(* ===== verification/Util.v ===== *)
(** * Shared helpers

    [src/util/mod.rs]: the FNV-1a hash, hexadecimal text and bounded strings.
    [src/util/backoff.rs]: the exponential back-off.  [src/dns/deadline.rs]: the time
    a task has left. *)

From Stdlib Require Import Ascii String.
From S2P Require Import Prelude.
From S2P Require Import Floats.
From S2P Require Import Names.

(** Bytes are integers of [0, 256). *)
Definition fnv_offset : Z := 0xcbf29ce484222325.
Definition fnv_prime : Z := 0x00000100000001b3.

Definition fnv_step (hash b : Z) : Z := (Z.lxor hash b * fnv_prime) mod 2 ^ 64.

Definition fnv1a64 (data : list Z) : Z := fold_left fnv_step data fnv_offset.

(** [u64::to_le_bytes]. *)
Fixpoint le_bytes (n : nat) (x : Z) : list Z :=
  match n with
  | O => []
  | S n => x mod 256 :: le_bytes n (x / 256)
  end.

(** [ranking::unit_from_seed]. *)
Definition unit_from_seed (seed : Z) : f64 :=
  let mixed := fnv1a64 (le_bytes 8 seed) in
  f64_div (f64_of_Z (Z.shiftr mixed 11)) (f64_of_Z (2 ^ 53)).

Definition hex_digit (n : Z) : ascii :=
  ascii_of_N (Z.to_N (if n <? 10 then 48 + n else 87 + n)).

Definition hex_encode (bytes : list Z) : str :=
  flat_map (λ b, [hex_digit (b / 16); hex_digit (b mod 16)]) bytes.

(** Strings here are lists of characters; the ellipsis is one of them. *)
Definition bounded {char} (ellipsis : char) (s : list char) (max : nat) : list char :=
  if (length s <=? max)%nat then s else take max s ++ [ellipsis].

(** ** Exponential back-off *)

Record Backoff : Type := mk_Backoff {
  bo_base : Duration;
  bo_max : Duration;
  bo_jitter : f64
}.

Definition backoff_new (base max : Duration) (jitter : f64) : Backoff :=
  mk_Backoff base max (f64_clamp f64_zero f64_one jitter).

(** [Duration::MAX]: 2^64 - 1 seconds and 999,999,999 nanoseconds. *)
Definition duration_max : Duration := u64_max * nanos_per_sec + 999999999.

(** [f64::EPSILON] is 2^-52. *)
Definition f64_epsilon : f64 := f64_lit 1 (2 ^ 52).

Definition backoff_capped (b : Backoff) (n : Z) : Duration :=
  let shift := Z.min n 20 in
  let raw := sat_mul duration_max (bo_base b) (Z.shiftl 1 shift) in
  if bo_max b <? raw then bo_max b else raw.

Definition backoff_delay (b : Backoff) (n seed : Z) : Duration :=
  let capped := backoff_capped b n in
  if f64_leb (bo_jitter b) f64_epsilon then capped
  else
    let mixed := fnv1a64 (le_bytes 8 seed ++ le_bytes 8 n) in
    let unit := f64_div (f64_of_Z (Z.shiftr mixed 11)) (f64_of_Z (2 ^ 53)) in
    let factor :=
      f64_add (f64_sub f64_one (f64_div (bo_jitter b) (f64_of_Z 2))) (f64_mul (bo_jitter b) unit) in
    let millis :=
      f64_max (f64_round (f64_mul (f64_mul (as_secs_f64 capped) factor) (f64_of_Z 1000))) f64_zero in
    from_millis (f64_as_u64 millis).

(** ** Deadlines

    [remaining_or] of [src/dns/deadline.rs]; [current] is the deadline of the task, if
    it serves a client. *)
Definition remaining_or (current : option Instant) (now : Instant) (fallback : Duration) : Duration :=
  match current with
  | Some deadline => Z.min (since deadline now) fallback
  | None => fallback
  end.

Lemma remaining_only_shrinks current now later fallback :
  now <= later ->
  remaining_or current later fallback <= remaining_or current now fallback <= fallback.
Proof. unfold remaining_or, since, sat_sub. intros. case_match; lia. Qed.

Lemma fnv1a64_range data : is_u64 (fnv1a64 data).
Proof.
  unfold fnv1a64. assert (is_u64 fnv_offset) as H by (unfold is_u64; vm_compute; by split).
  revert H. generalize fnv_offset. induction data as [|b data IH]; intros h H; simpl; [done|].
  apply IH. unfold fnv_step, is_u64, u64_max.
  pose proof (Z.mod_pos_bound (Z.lxor h b * fnv_prime) (2 ^ 64) ltac:(lia)). lia.
Qed.

(** Without jitter the delays double from the base up to the maximum and never
    fall again. *)
Lemma backoff_without_jitter b n seed :
  f64_leb (bo_jitter b) f64_epsilon = true -> 0 <= n -> 0 <= bo_base b ->
  bo_max b <= duration_max ->
  backoff_delay b n seed = Z.min (bo_max b) (bo_base b * 2 ^ Z.min n 20).
Proof.
  intros Hj Hn Hb Hm. unfold backoff_delay. rewrite Hj. unfold backoff_capped, sat_mul.
  rewrite Z.shiftl_mul_pow2, Z.mul_1_l by lia. case_match; lia.
Qed.

Lemma backoff_monotone b m n :
  0 <= m <= n -> 0 <= bo_base b -> backoff_capped b m <= backoff_capped b n.
Proof.
  intros Hmn Hb. unfold backoff_capped, sat_mul. rewrite !Z.shiftl_mul_pow2, !Z.mul_1_l by lia.
  assert (bo_base b * 2 ^ Z.min m 20 <= bo_base b * 2 ^ Z.min n 20).
  { apply Z.mul_le_mono_nonneg_l; [done|]. apply Z.pow_le_mono_r; lia. }
  repeat case_match; lia.
Qed.

(** The values of the repository's unit test. *)
Lemma backoff_examples :
  map (λ n, backoff_delay (backoff_new (from_millis 100) (from_secs 10) f64_zero) n 1) [0; 1; 2; 30] =
    [from_millis 100; from_millis 200; from_millis 400; from_secs 10].
Proof. by vm_compute. Qed.
(** What follows the reply to the greeting. *)
Definition socks5_after_greeting (credentials : option ProxyCredentials) (target : SocketAddr)
    (reply : list Z) : Session unit :=
  if negb (octet_at reply 0 =? VERSION)
  then io_fail (lit "the proxy answered SOCKS version " ++ digits_of 3 (octet_at reply 0) ++ lit ", not 5")
  else
    (let method := octet_at reply 1 in
     if method =? NO_AUTH then mret tt
     else if method =? USER_PASS then authenticate credentials
     else if method =? 255 then io_fail (lit "the proxy offered no authentication method we support")
     else io_fail (lit "the proxy selected unsupported SOCKS5 method " ++ show_hex method)) ;;
    write_all (connect_request target) ;;
    head ← read_exact 4;
    if negb (octet_at head 1 =? 0)
    then io_fail (lit "the proxy refused to reach " ++ show_socket target ++ lit ": "
               ++ socks5_reply_text (octet_at head 1))
    else skip_bound_address (octet_at head 3).

Definition socks5_handshake (proxy : ProxyEndpoint) (target : SocketAddr) : Session unit :=
  write_all (greeting (bool_decide (is_Some (px_credentials proxy)))) ;;
  reply ← read_exact 2;
  socks5_after_greeting (px_credentials proxy) target reply.

(** ** HTTP CONNECT *)

Definition ALPHABET : str := lit "ABCDEFGHIJKLMNOPQRSTUVWXYZabcdefghijklmnopqrstuvwxyz0123456789+/".

Definition letter (n : Z) : ascii := default "="%char (ALPHABET !! Z.to_nat (Z.land n 63)).

Fixpoint base64 (input : list Z) : str :=
  match input with
  | [] => []
  | [a] =>
      let n := Z.shiftl a 16 in
      [letter (Z.shiftr n 18); letter (Z.shiftr n 12); "="%char; "="%char]
  | [a; b] =>
      let n := Z.lor (Z.shiftl a 16) (Z.shiftl b 8) in
      [letter (Z.shiftr n 18); letter (Z.shiftr n 12); letter (Z.shiftr n 6); "="%char]
  | a :: b :: c :: rest =>
      let n := Z.lor (Z.lor (Z.shiftl a 16) (Z.shiftl b 8)) c in
      letter (Z.shiftr n 18) :: letter (Z.shiftr n 12) :: letter (Z.shiftr n 6) :: letter n
      :: base64 rest
  end.
(* ===== verification/Network.v ===== *)
(** * Network state

    [src/network/mod.rs]: what was observed of the host's routes and addresses, the
    fingerprint that decides whether the egress path is another one, and the
    published snapshot with its generation. *)

From Stdlib Require Import Ascii String.
From S2P Require Import Prelude.
From S2P Require Import Names.
From S2P Require Import Net.
From S2P Require Import Text.
From S2P Require Import Util.

Inductive FamilyState : Set := FamilyUnknown | FamilyUsable | FamilyUnusable.

#[global] Instance FamilyState_eq_dec : EqDecision FamilyState.
Proof. solve_decision. Defined.

Record RawNetworkState : Type := mk_RawNetworkState {
  raw_default_iface_v4 : option str;
  raw_gateway_v4 : option Z;
  raw_default_iface_v6 : option str;
  raw_gateway_v6 : option Z;
  raw_source_v4 : option Z;
  raw_source_v6 : option Z;
  raw_global_addresses : list str
}.

Definition no_network : RawNetworkState := mk_RawNetworkState None None None None None None [].

(** Each field, ended by the unit separator. *)
Definition fingerprint_fields (r : RawNetworkState) : list str :=
  [default (lit "-") (raw_default_iface_v4 r);
   default [] (print_ipv4 <$> raw_gateway_v4 r);
   default (lit "-") (raw_default_iface_v6 r);
   default [] (print_ipv6 <$> raw_gateway_v6 r);
   default [] (print_ipv4 <$> raw_source_v4 r);
   default [] (print_ipv6 <$> raw_source_v6 r)] ++ raw_global_addresses r.

Definition fingerprint (r : RawNetworkState) : Z :=
  fnv1a64 (concat (map (λ s, map code s ++ [31]) (fingerprint_fields r))).

(** [Ipv4Addr::is_loopback], [Ipv6Addr::is_loopback]. *)
Definition loopback_v4 (a : Z) : bool := a / 2 ^ 24 =? 127.
Definition loopback_v6 (a : Z) : bool := a =? 1.
Definition is_link_local_v6 (a : Z) : bool := Z.land (a / 2 ^ 112) 65472 =? 65152.

Definition v4_state (r : RawNetworkState) : FamilyState :=
  match raw_default_iface_v4 r, raw_source_v4 r with
  | Some _, Some a => if negb (loopback_v4 a) && negb (a =? 0) then FamilyUsable else FamilyUnusable
  | _, _ => FamilyUnusable
  end.

Definition v6_state (r : RawNetworkState) : FamilyState :=
  match raw_default_iface_v6 r, raw_source_v6 r with
  | Some _, Some a =>
      if negb (loopback_v6 a) && negb (a =? 0) && negb (is_link_local_v6 a) then FamilyUsable
      else FamilyUnusable
  | _, _ => FamilyUnusable
  end.

Record NetworkSnapshot : Type := mk_NetworkSnapshot {
  net_generation : Z;
  net_v4 : FamilyState;
  net_v6 : FamilyState;
  net_raw : RawNetworkState;
  net_published_unix : Z
}.

Definition unknown_network : NetworkSnapshot := mk_NetworkSnapshot 1 FamilyUnknown FamilyUnknown no_network 0.

Definition may_be_usable (s : FamilyState) : bool := negb (bool_decide (s = FamilyUnusable)).
Definition any_usable (n : NetworkSnapshot) : bool := may_be_usable (net_v4 n) || may_be_usable (net_v6 n).

(** The new snapshot, and whether the generation advanced. *)
Definition publish_network (previous : NetworkSnapshot) (raw : RawNetworkState) (now_unix : Z)
    : NetworkSnapshot * bool :=
  let changed := negb (fingerprint (net_raw previous) =? fingerprint raw) in
  (mk_NetworkSnapshot
     (if changed then sat_add u64_max (net_generation previous) 1 else net_generation previous)
     (v4_state raw) (v6_state raw) raw
     (if changed then now_unix else net_published_unix previous), changed).

Definition net_in_relearn_window (n : NetworkSnapshot) (now_unix window_secs : Z) : bool :=
  (0 <? net_published_unix n) && (now_unix ⊖ net_published_unix n <? window_secs).

(** ** Link-local sources *)

(** A family is usable exactly with a default route and a source address that can
    leave the host. *)
Lemma v6_usable_iff r :
  (∀ a, raw_source_v6 r = Some a -> 0 <= a < 2 ^ 128) ->
  v6_state r = FamilyUsable <->
  is_Some (raw_default_iface_v6 r) ∧
  ∃ a, raw_source_v6 r = Some a ∧ a ≠ 0 ∧ a ≠ 1 ∧ ~ 65152 * 2 ^ 112 <= a < 65216 * 2 ^ 112.
Proof.
  intros Hr. unfold v6_state, loopback_v6, is_link_local_v6.
  destruct (raw_default_iface_v6 r); [|naive_solver].
  destruct (raw_source_v6 r) as [a|]; [|naive_solver]. specialize (Hr a eq_refl).
  assert (Z.land (a / 2 ^ 112) 65472 = 65152 <-> 65152 * 2 ^ 112 <= a < 65216 * 2 ^ 112) as Hl.
  { change 65472 with (Z.shiftl (Z.ones 10) 6). change 65152 with (Z.shiftl 1018 6).
    set (g := a / 2 ^ 112).
    assert (0 <= g < 2 ^ 16) as Hg by (unfold g; split; [apply Z.div_pos|apply Z.div_lt_upper_bound]; lia).
    assert (Z.land g (Z.shiftl (Z.ones 10) 6) = Z.shiftl (g / 64) 6) as ->.
    { apply Z.bits_inj'. intros i Hi. rewrite Z.land_spec, !Z.shiftl_spec by done.
      change 64 with (2 ^ 6). destruct (decide (i < 6)) as [H6|H6].
      - rewrite !(Z.testbit_neg_r _ (i - 6)) by lia. by rewrite andb_false_r.
      - rewrite Z.div_pow2_bits by lia. replace (i - 6 + 6) with i by lia.
        destruct (decide (i < 16)) as [H16|H16].
        + by rewrite Z.ones_spec_low, andb_true_r by lia.
        + rewrite Z.ones_spec_high, andb_false_r by lia. symmetry.
          destruct (decide (g = 0)) as [->|Hne]; [apply Z.bits_0|].
          apply Z.bits_above_log2; [lia|]. assert (Z.log2 g < 16) by (apply Z.log2_lt_pow2; lia). lia. }
    rewrite !Z.shiftl_mul_pow2 by lia.
    assert (g / 64 = 1018 <-> 65152 <= g < 65216) as Hq.
    { pose proof (Z.div_mod g 64 ltac:(lia)). pose proof (Z.mod_pos_bound g 64 ltac:(lia)). lia. }
    assert (65152 <= g < 65216 <-> 65152 * 2 ^ 112 <= a < 65216 * 2 ^ 112) as <-.
    { unfold g. pose proof (Z.div_mod a (2 ^ 112) ltac:(lia)).
      pose proof (Z.mod_pos_bound a (2 ^ 112) ltac:(lia)). nia. }
    lia. }
  destruct (Z.eqb_spec a 1), (Z.eqb_spec a 0), (Z.eqb_spec (Z.land (a / 2 ^ 112) 65472) 65152);
    cbn; split; intros H; try done.
  all: try (destruct H as (_ & a' & [= <-] & ? & ? & ?); tauto).
  split; [done|]. exists a. tauto.
Qed.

######

In the entries above, the lines from the one bearing "Definition remaining_or (current" up to and including the one bearing "apply IH. unfold fnv_step, is_u64, u64_max." should be transcribed exactly; no other line is wanted.

* Worked solution *
Definition remaining_or (current : option Instant) (now : Instant) (fallback : Duration) : Duration :=
  match current with
  | Some deadline => Z.min (since deadline now) fallback
  | None => fallback
  end.

Lemma remaining_only_shrinks current now later fallback :
  now <= later ->
  remaining_or current later fallback <= remaining_or current now fallback <= fallback.
Proof. unfold remaining_or, since, sat_sub. intros. case_match; lia. Qed.

Lemma fnv1a64_range data : is_u64 (fnv1a64 data).
Proof.
  unfold fnv1a64. assert (is_u64 fnv_offset) as H by (unfold is_u64; vm_compute; by split).
  revert H. generalize fnv_offset. induction data as [|b data IH]; intros h H; simpl; [done|].
  apply IH. unfold fnv_step, is_u64, u64_max.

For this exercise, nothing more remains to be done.